PIMCO: Outlook - prevailing under pressure

Tiffany Wilding & Andrew Balls (Archief PIMCO).jpg

Investors have reason enough for concern. Markets are volatile. Inflation is persistent. Recession risk looms. But there is a bright spot: with yields now higher, bonds are attractive again.
By Tiffany Wilding, North American Economist, and Andrew Balls, Chief Investment Officer Global Fixed Income, both working at PIMCO


Geopolitical tensions, elevated market volatility and the fastest pace of central bank tightening in decades are contributing to an unusually uncertain economic environment. Shallow recessions across developed markets are most likely, especially in the euro area and the United Kingdom, which face disruptions from the war in Ukraine, although the real GDP in the US will also likely experience a period of modest contraction.

Core inflation rates that are above central bank targets now appear more entrenched. Although headline inflation is still likely to eventually moderate meaningfully over our cyclical horizon, it now looks likely to take more time. The combination of higher unemployment and stubbornly above-target inflation has put central bankers in a tough spot, but their overall actions to date suggest they are squarely focused on bringing inflation down.

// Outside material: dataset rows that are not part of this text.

(** * Glimmer-grabber: the card-identification pipeline

    A shallow embedding of the processing pipeline of glimmer-grabber:
    - [Tasks]: the Celery task [process_image_task] of
      processing_service/tasks.py with the ledger check
      [is_image_processed] of processing_service/utils/file_utils.py;
    - [Segmenter]: [segment_cards], [identify_card_name] and
      [sanitize_filename] of src/core/card_segmenter.py;
    - [Inference]: the confidence filter of [run_inference]
      (src/core/inference.py);
    - [Fetcher]: [CardDataFetcher] of src/app/card_data_fetcher.py;
    - [Extraction]: [get_card_details] and [extract_data] of
      processing_service/core/data_extraction.py. *)

From Stdlib Require Import List String Ascii ZArith QArith Qround Lia Bool.
Import ListNotations.

(** Python's exceptions carried by fallible code. *)
Inductive result (A E : Type) : Type :=
| Ok : A -> result A E
| Err : E -> result A E.
Arguments Ok {A E} _.
Arguments Err {A E} _.

Module Tasks.

Local Open Scope string_scope.

(** The [status] column of [ProcessingJob]; the task writes these four
    string literals. *)
Inductive Status := PENDING | RUNNING | COMPLETED | FAILED.

Definition status_eqb (a b : Status) : bool :=
  match a, b with
  | PENDING, PENDING | RUNNING, RUNNING
  | COMPLETED, COMPLETED | FAILED, FAILED => true
  | _, _ => false
  end.

(** The ORM object [ProcessingJob] as the task sees it; [error_message]
    is the attribute the except-branch assigns. *)
Record ProcessingJob := mkJob {
  job_id : Z;
  status : Status;
  error_message : option string
}.

(** The session state: jobs, the [processed_images] ledger (hash column),
    the [cards] table as (job_id, content) rows, and the log of committed
    status writes, in order, as (job id, status). *)
Record DB := mkDB {
  jobs : list ProcessingJob;
  processed_images : list string;
  cards : list (Z * string);
  status_writes : list (Z * Status)
}.

(** The collaborators of one task run: the S3 object store ([None] when
    [get_object] raises), [core.image_processing.process_image],
    [core.data_extraction.extract_data] and [str] on its results. *)
Record Env := mkEnv {
  s3_get : string -> option (list Byte.byte);
  process_image : list Byte.byte -> result (list string) string;
  extract_data : list string -> result (list string) string
}.

(** The two exception classes of tasks.py. *)
Inductive TaskError :=
| ImageProcessingError (msg : string)
| DataExtractionError (msg : string).

Definition error_str (e : TaskError) : string :=
  match e with
  | ImageProcessingError m => m
  | DataExtractionError m => m
  end.

(** How a run of the task ends: it returns, or it raises. *)
Inductive Outcome :=
| Returned
| Raised (e : TaskError).

Section Task.

(** [hashlib.sha256(b).hexdigest()]: a function of the bytes. *)
Variable sha256_hex : list Byte.byte -> string.

Fixpoint find_job (id : Z) (js : list ProcessingJob) : option ProcessingJob :=
  match js with
  | [] => None
  | j :: js' => if Z.eqb (job_id j) id then Some j else find_job id js'
  end.
(** ** Where the taints of the returned node come from *)

Lemma SharedKey_daemonsetLoop_origin (h : Handler) (nodeName : string)
    (daemonsets : list Daemonset) :
  forall st st',
    SharedKey.daemonsetLoop h nodeName daemonsets st = Ok st' ->
    (forall t, In t (elems (SharedKey.nodeTaints st')) ->
       In t (elems (SharedKey.nodeTaints st))
       \/ exists d, In d (unreadyOnes h nodeName daemonsets)
                    /\ t = noSchedule taintKey (valueOf d))
    /\
    (forall v, In v (taintsAdded (SharedKey.changes st')) ->
       In v (taintsAdded (SharedKey.changes st))
       \/ exists d, In d (unreadyOnes h nodeName daemonsets) /\ v = valueOf d).
Proof.
  induction daemonsets as [|ds rest IH]; intros st st' H.
  { simpl in H. assert (st' = st) as -> by congruence. auto. }
  destruct (unready h nodeName ds) as [b|] eqn:Hb.
  2:{ destruct (SharedKey_daemonsetLoop_unresolved h nodeName ds rest st Hb) as [m Hm].
      congruence. }
  rewrite (SharedKey_daemonsetLoop_turn _ _ _ _ _ _ Hb) in H.
  destruct (IH _ _ H) as [IHt IHa].
  assert (forall d, In d (unreadyOnes h nodeName rest) ->
                    In d (unreadyOnes h nodeName (ds :: rest))) as Hlift.
  { intros d Hd. apply unreadyOnes_In in Hd as [Hd Hu].
    apply unreadyOnes_In. split; [right; exact Hd|exact Hu]. }
  assert (b = true -> In ds (unreadyOnes h nodeName (ds :: rest))) as Hhere.
  { intros ->. apply unreadyOnes_In. split; [left; reflexivity|exact Hb]. }
  unfold sharedTurn in IHt, IHa.
  split.
  - intros t Ht. destruct (IHt t Ht) as [Hin|(d & Hd & ->)]; [|eauto].
    destruct b; [|auto]. destruct (bool_decide _); [auto|].
    cbn [SharedKey.nodeTaints] in Hin. unfold SharedKey.addTaint, append in Hin.
    cbn [elems] in Hin. apply in_app_or in Hin as [Hin|[<-|[]]]; [auto|].
    right. exists ds. auto.
  - intros v Hv. destruct (IHa v Hv) as [Hin|(d & Hd & ->)]; [|eauto].
    destruct b; [|auto]. destruct (bool_decide _); [auto|].
    cbn [SharedKey.changes taintsAdded] in Hin.
    apply in_app_or in Hin as [Hin|[<-|[]]]; [auto|].
    right. exists ds. auto.
Qed.

(** X14. The shared-key handler taints a node only for what is unready:
    every taint of the node it returns is a taint of the input node or
    the NoSchedule taint, with the shared key and the value
    namespace/name, of a daemonset of the list whose pod is missing or
    unready, and every value of the added list is that of such a
    daemonset. *)
Theorem SharedKey_taints_only_for_unready (h : Handler) (rt : SharedKey.Runtime)
    (instance : corev1.Node) (daemonsets : list Daemonset)
    (nodeCopy : corev1.Node) (changes : taintChanges) :
  SharedKey.calculateTaints h rt instance daemonsets = Ok (nodeCopy, changes) ->
  (forall t, In t (elems (corev1.Taints nodeCopy)) ->
     In t (elems (corev1.Taints instance))
     \/ exists d, In d daemonsets
                  /\ unready h (corev1.Name instance) d = Some true
                  /\ t = noSchedule taintKey (valueOf d))
  /\
  (forall v, In v (taintsAdded changes) ->
     exists d, In d daemonsets
               /\ unready h (corev1.Name instance) d = Some true
               /\ v = valueOf d).
Proof.
  intros H. apply SharedKey_calculateTaints_inv in H as (st1 & Hloop & -> & ->).
  destruct (SharedKey_daemonsetLoop_origin _ _ _ _ _ Hloop) as [Ht Ha].
  cbn [SharedKey.nodeTaints SharedKey.changes taintsAdded] in Ht, Ha.
  split.
  - intros t Hin. cbn [corev1.Taints] in Hin.
    rewrite SharedKey_sweepLoop_elems in Hin. apply List.filter_In in Hin as [Hin _].
    destruct (Ht t Hin) as [?|(d & Hd & ->)]; [auto|].
    apply unreadyOnes_In in Hd as [Hd Hu]. right. exists d. auto.
  - intros v Hin. rewrite SharedKey_sweepLoop_taintsAdded in Hin.
    destruct (Ha v Hin) as [[]|(d & Hd & ->)].
    apply unreadyOnes_In in Hd as [Hd Hu]. exists d. auto.
Qed.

Potential for capital gains

With higher yields across maturities, the case is now stronger for investing in bonds. We believe high-quality fixed income markets can now be expected to deliver returns much more consistent with long-term averages and we think the front end of yield curves in most markets already price in sufficient monetary tightening. For example, investors could combine exposure to high-quality benchmark yields – which have increased significantly in the past year – with select exposure to high-quality spread sectors. This might add potential alpha from active management.

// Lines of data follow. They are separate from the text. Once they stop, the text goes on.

(** [2 if last_run and (now - last_run) > interval * 1.5 else 1]. *)
Definition recommendation_priority (last_run : option Z) (interval now : Z)
  : Z :=
  match last_run with
  | Some last_run =>
      if decide (3 * interval < 2 * (now - last_run)) then 2 else 1
  | None => 1
  end.

(** The busy hours that are not before the hour of [t]: the measure of the
    loop, which leaves one of them behind at every iteration. *)
Definition busy_ahead (busy_hours : gset Z) (t : Z) : gset Z :=
  filter (fun b => replace_minute_second t <= b) busy_hours.

(** What a handler that went through the broadcast of [job] has added to
    the traces, [s] being the state before the handler and [s'] the one
    after it. *)
Definition broadcast_added (s s' : State) (job : JobUpdate) : Prop :=
  emitted s' =
    (emitted s ++ [(str_uuid (ju_client_id job),
                    job_update_message job (clock s))])%list
  ∧ sent s' =
    (sent s ++ map (fun ws => (ws, job_update_message job (clock s)))
                   (listeners s (str_uuid (ju_client_id job))
                    ++ listeners s "global"))%list.

(** The lifecycle edges listed in section 4.1 of the specification, the
    relation the update operation is compared with. *)
Definition lifecycle_edge (from to : JobStatus) : bool :=
  match from, to with
  | PENDING, QUEUED => true
  | QUEUED, RUNNING => true
  | RUNNING, (COMPLETED | FAILED | PAUSED) => true
  | (PENDING | QUEUED | RUNNING | PAUSED), CANCELLED => true
  | (FAILED | CANCELLED), QUEUED => true
  | _, _ => false
  end.

(** ** The rest of the connection manager *)

Definition set_connections (reg : gmap string (list nat)) (s : State)
  : State :=
  mkState (clock s) (clients s) (jobs s) (queues s) reg (emitted s) (sent s).

(** An exception that is no [HTTPException]: it leaves the handler as an
    unhandled error. *)
Inductive PyError := ValueError (msg : string).

(** [list.remove(x)]: the list without the first occurrence of [x], or
    nothing when [x] does not occur, where Python raises [ValueError]. *)
Fixpoint list_remove (x : nat) (l : list nat) : option (list nat) :=
  match l with
  | [] => None
  | y :: l' =>
      if decide (x = y) then Some l'
      else
        match list_remove x l' with
        | Some r => Some (y :: r)
        | None => None
        end
  end.

(** [disconnect]: nothing happens for a key that is not registered;
    otherwise the websocket is removed from the list of the key, and the
    key is deleted when that leaves the list empty. *)
Definition disconnect (websocket : nat) (client_id : string)
  : State -> (PyError + unit) * State := fun s =>
  let reg := active_connections s in
  match reg !! client_id with
  | None => (inr tt, s)
  | Some l =>
      match list_remove websocket l with
      | None => (inl (ValueError "list.remove(x): x not in list"), s)
      | Some [] => (inr tt, set_connections (delete client_id reg) s)
      | Some l' => (inr tt, set_connections (<[client_id := l']> reg) s)
      end
  end.

(** No key of the registry holds an empty list. *)
Definition registry_nonempty (s : State) : Prop :=
  ∀ client_id l, active_connections s !! client_id = Some l → l ≠ [].


(** ** The decision helpers of [intelligence.py] *)

(** [next((r["count"] for r in queue_load if r["hour"] == slot), 0)]: the
    count of the first row of that hour, 0 when there is none. *)
Fixpoint slot_load (queue_load : list (Z * Z)) (slot : Z) : Z :=
  match queue_load with
  | [] => 0
  | (hour_of_row, count) :: rest =>
      if decide (hour_of_row = slot) then count else slot_load rest slot
  end.
(** X4.  With two or more children, or with one child whose [widget] is
    not the cursor, neither special rule applies, whatever [isContainer()]
    says and whatever the persisted [value] is: the result is the
    persisted properties overridden by the incoming configuration, with
    no placeholder class and no forced [value].  With two or more children
    no child is looked at. *)
Theorem beforeProperties_populated
    (env : Env) (s : state) (props : loc) (widget persisted : val) :
  heap_obj (heap s) props !! "widget" = Some widget ->
  to_boolean widget = true ->
  get_prop (heap s) widget "properties" = Ok persisted ->
  populated (heap s) (children (this s)) ->
  ∃ l s',
    beforeProperties env props s = (Ok l, s') ∧
    heap_obj (heap s') l = spread (heap s) persisted <+ heap_obj (heap s) props ∧
    (heap_obj (heap s) props !! "extraClasses" = None ->
     spread (heap s) persisted !! "extraClasses" = None ->
     heap_obj (heap s') l !! "extraClasses" = None) ∧
    (heap_obj (heap s) props !! "value" = None ->
     heap_obj (heap s') l !! "value" = spread (heap s) persisted !! "value").
Proof.
  intros Hw Ht Hp Hpop.
  destruct (_valuePropertyIsNull_run s props) as (vnull & Hv & _).
  pose proof (noChildOrOnlyCursor_populated s Hpop) as Hn.
  eexists _, _. split.
  { rewrite (beforeProperties_run env s props widget persisted vnull _ Hw Ht Hp Hv Hn).
    cbv zeta. destruct (isContainer (this s) || vnull); reflexivity. }
  simpl. rewrite heap_obj_insert_eq. split; [done |]. split.
  - intros Hi Hpe. by rewrite overridden_by_lookup_default.
  - intros Hi. by rewrite overridden_by_lookup_default.
Qed.

Lemma beforeProperties_populated_witness :
  let s := Scene.start true false [DNull; DUndefined] 0 in
  ∃ l s', beforeProperties Scene.env 8%positive s = (Ok l, s') ∧
          heap_obj (heap s') l !! "extraClasses" = None ∧
          heap_obj (heap s') l !! "value" = Some (VStr "typed").
Proof.
  intros s.
  destruct (beforeProperties_populated Scene.env s 8%positive (VRef 2%positive)
              (VRef 4%positive) ltac:(vm_compute; reflexivity) eq_refl
              ltac:(vm_compute; reflexivity) (or_introl (le_n 2)))
    as (l & s' & Hrun & Hobj & Hclass & _).
  exists l, s'. split; [exact Hrun |].
  split; [apply Hclass; vm_compute; reflexivity |].
  rewrite Hobj. vm_compute. reflexivity.
Defined.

Further, in addition to higher income potential, yields are high enough to provide the potential for capital gains. We expect that more normal negative correlations between high quality bonds and equities will re-assert themselves. At the same time, the higher yields offered in bond markets today could help compensate those who choose to wait out this period of uncertainty.

Caution is warranted

Still, caution is warranted, and if inflation is more sticky than we expect, central banks could be forced to hike rates by more than is priced in currently. If recessions are as shallow as we expect, then policymakers may be slow to cut policy rates to boost growth, given the high inflation starting point. Thus, in core fixed income portfolios, this is an environment where we are prepared to take the active and deliberate decision to reduce risk across a range of risk factors.

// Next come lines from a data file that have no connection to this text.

Lemma X19_witness :
  printHeaders (H := Sample.collaborators) false
    {["Server" := ["go"]; "Accept" := ["a"; "b"]]} =
  Wrote ("Accept: a" +:+ nl +:+ "Server: go" +:+ nl) /\
  exists out,
    printHeaders (H := Sample.collaborators) true
      {["Server" := []; "Accept" := ["a"; "b"]]} = PanickedAfter out.
Proof.
  split.
  - rewrite (proj1 (X19_printHeaders_lines (H := Sample.collaborators)
                      {["Server" := ["go"]; "Accept" := ["a"; "b"]]})).
    + vm_compute. reflexivity.
    + intros k vs Hk.
      apply lookup_insert_Some in Hk as [[_ <-]|[_ Hk]]; [done|].
      apply lookup_singleton_Some in Hk as [_ <-]. done.
  - apply (proj2 (proj2 (proj2 (X19_printHeaders_lines (H := Sample.collaborators)
                                  {["Server" := []; "Accept" := ["a"; "b"]]})))
             true "Server").
    reflexivity.
Defined.

(** X20: with a terminal-colour package that writes nothing to the output,
    the three printers write with colours what they write without, for
    headers that all have a value and a status of three bytes or more; with
    colours a shorter status makes [printResponseHeaders] panic before it
    has written anything, and without colours it does not. *)
Theorem X20_printers_without_colour_codes `{Collaborators}
    (Method Path RawQuery Proto Status : string) (headers : Header) :
  colourless ->
  (forall k vs, headers !! k = Some vs -> vs <> []) ->
  printHeaders true headers = printHeaders false headers /\
  printRequestHeaders true Method Path RawQuery Proto headers =
    printRequestHeaders false Method Path RawQuery Proto headers /\
  ((3 <= len Status)%nat ->
   printResponseHeaders true Proto Status headers =
     printResponseHeaders false Proto Status headers) /\
  ((len Status < 3)%nat ->
   printResponseHeaders true Proto Status headers = PanickedAfter EmptyString /\
   exists out, printResponseHeaders false Proto Status headers = Wrote out).
Proof.
  intros Hcl Hne. pose proof Hcl as [Hc Hr].
  assert (printHeaders true headers = printHeaders false headers) as Hh.
  { unfold printHeaders. rewrite header_keys_sorted.
    apply print_header_lines_colourless; [done|].
    apply Forall_forall. intros k [vs Hk]%elem_of_header_keys.
    destruct vs as [|v vs]; [by destruct (Hne _ _ Hk)|]. by eexists _, _. }
  split_and!; [done| | |].
  - unfold printRequestHeaders. rewrite Hh, !Hc.
    by rewrite ?app_empty_l, ?app_assoc_str.
  - intros Hlen. unfold printResponseHeaders.
    apply Nat.leb_le in Hlen. rewrite Hlen, Hh, !Hc.
    rewrite <- (str_take_drop 3 Status) at 3.
    by rewrite ?app_empty_l, ?app_assoc_str.
  - intros Hlen. unfold printResponseHeaders.
    apply Nat.leb_gt in Hlen. rewrite Hlen, Hc. split; [done|].
    rewrite (printHeaders_plain _ Hne). by eexists.
Qed.

Lemma X20_witness :
  let headers : Header := {["Server" := ["go"]]} in
  printRequestHeaders (H := Sample.collaborators) true "GET" "" "q=1" "HTTP/1.1" headers =
    printRequestHeaders (H := Sample.collaborators) false "GET" "" "q=1" "HTTP/1.1" headers /\
  printResponseHeaders (H := Sample.collaborators) true "HTTP/1.1" "200 OK" headers =
    printResponseHeaders (H := Sample.collaborators) false "HTTP/1.1" "200 OK" headers /\
  printResponseHeaders (H := Sample.collaborators) true "HTTP/1.1" "OK" headers =
    PanickedAfter EmptyString.
Proof.
  intros headers.
  assert (colourless (H := Sample.collaborators)) as Hcl by (split; reflexivity).
  assert (forall k vs, headers !! k = Some vs -> vs <> []) as Hne.
  { intros k vs Hk. apply lookup_singleton_Some in Hk as [_ <-]. done. }
  destruct (X20_printers_without_colour_codes (H := Sample.collaborators)
              "GET" "" "q=1" "HTTP/1.1" "200 OK" headers Hcl Hne)
    as (_ & Hreq & Hlong & _).
  destruct (X20_printers_without_colour_codes (H := Sample.collaborators)
              "GET" "" "q=1" "HTTP/1.1" "OK" headers Hcl Hne)
    as (_ & _ & _ & Hshort).
  split; [exact Hreq|]. split.
  - apply Hlong. simpl. lia.
  - apply Hshort. simpl. lia.
Defined.

(** X21: what [main] writes from the response on (with the flag [-v] the
    request is echoed before it is sent; the echo is not part of this):
    with the flag [-raw] it is the body of the response alone, byte for
    byte, whatever the flags [-headers], [-body], [-color] and [-n]; with
    the flags [-headers] and [-body] together, and no [-raw], it is
    nothing. *)
Theorem X21_raw_output_and_no_output `{Collaborators} (json_Decode : string -> option value)
    (json_MarshalIndent : value -> option string)
    (f : flags) (Proto Status : string) (headers : Header) (body : string) :
  (rawOutput f = true -> show_response json_Decode json_MarshalIndent f Proto Status headers body = Wrote body) /\
  (rawOutput f = false -> onlyHeaders f = true -> onlyBody f = true ->
   show_response json_Decode json_MarshalIndent f Proto Status headers body = Wrote EmptyString).
Proof.
  unfold show_response, adjust_flags. split.
  - intros ->. simpl. unfold print_body. simpl. done.
  - intros -> -> ->. done.
Qed.

Lemma X21_witness :
  show_response (H := Sample.collaborators) Sample.Unmarshal (fun _ => None)
    (mk_flags true false true false true) "HTTP/1.1" "OK" ∅ "[]" = Wrote "[]" /\
  show_response (H := Sample.collaborators) Sample.Unmarshal (fun _ => None)
    (mk_flags true true true false false) "HTTP/1.1" "OK" ∅ "[]" = Wrote EmptyString.
Proof.
  split.
  - apply (proj1 (X21_raw_output_and_no_output (H := Sample.collaborators) _ _
                    (mk_flags true false true false true) _ _ _ _)). reflexivity.
  - apply (proj2 (X21_raw_output_and_no_output (H := Sample.collaborators) _ _
                    (mk_flags true true true false false) _ _ _ _)); reflexivity.
Defined.

(** X22: a body with a zero byte is not written to the terminal: without
    [-raw], the notice is written in its place when [-n] is given, or when
    the content type starts with neither [application/json] nor [text/];
    formatted output ends with two line feeds, that of [-n] does not. *)
Theorem X22_binary_body_is_not_shown `{Collaborators} (json_Decode : string -> option value)
    (json_MarshalIndent : value -> option string)
    (f : flags) (content_type body : string) :
  rawOutput f = false ->
  contains_byte "000" body = true ->
  noFormatting f = true \/
  (String.prefix "application/json" content_type = false /\
   String.prefix "text/" content_type = false) ->
  print_body json_Decode json_MarshalIndent (adjust_flags f) content_type body =
  msgNoBinaryToTerminal +:+ (if noFormatting f then EmptyString else nl +:+ nl).
Proof.
  intros Hraw Hz Hcase. unfold print_body, adjust_flags. rewrite Hraw. simpl.
  destruct (noFormatting f).
  - by rewrite Hz, app_empty_r.
  - destruct Hcase as [|[-> ->]]; [done|]. by rewrite Hz.
Qed.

The anticipated real economic and financial market volatility will lead to attractive opportunities for investors with patience and fresh capital. The gap between private and public asset valuations remains extreme, but as private markets adjust and challenges become apparent across the corporate credit and real estate space, there should arise opportunities to potentially generate outsize returns. This is one of our highest conviction views.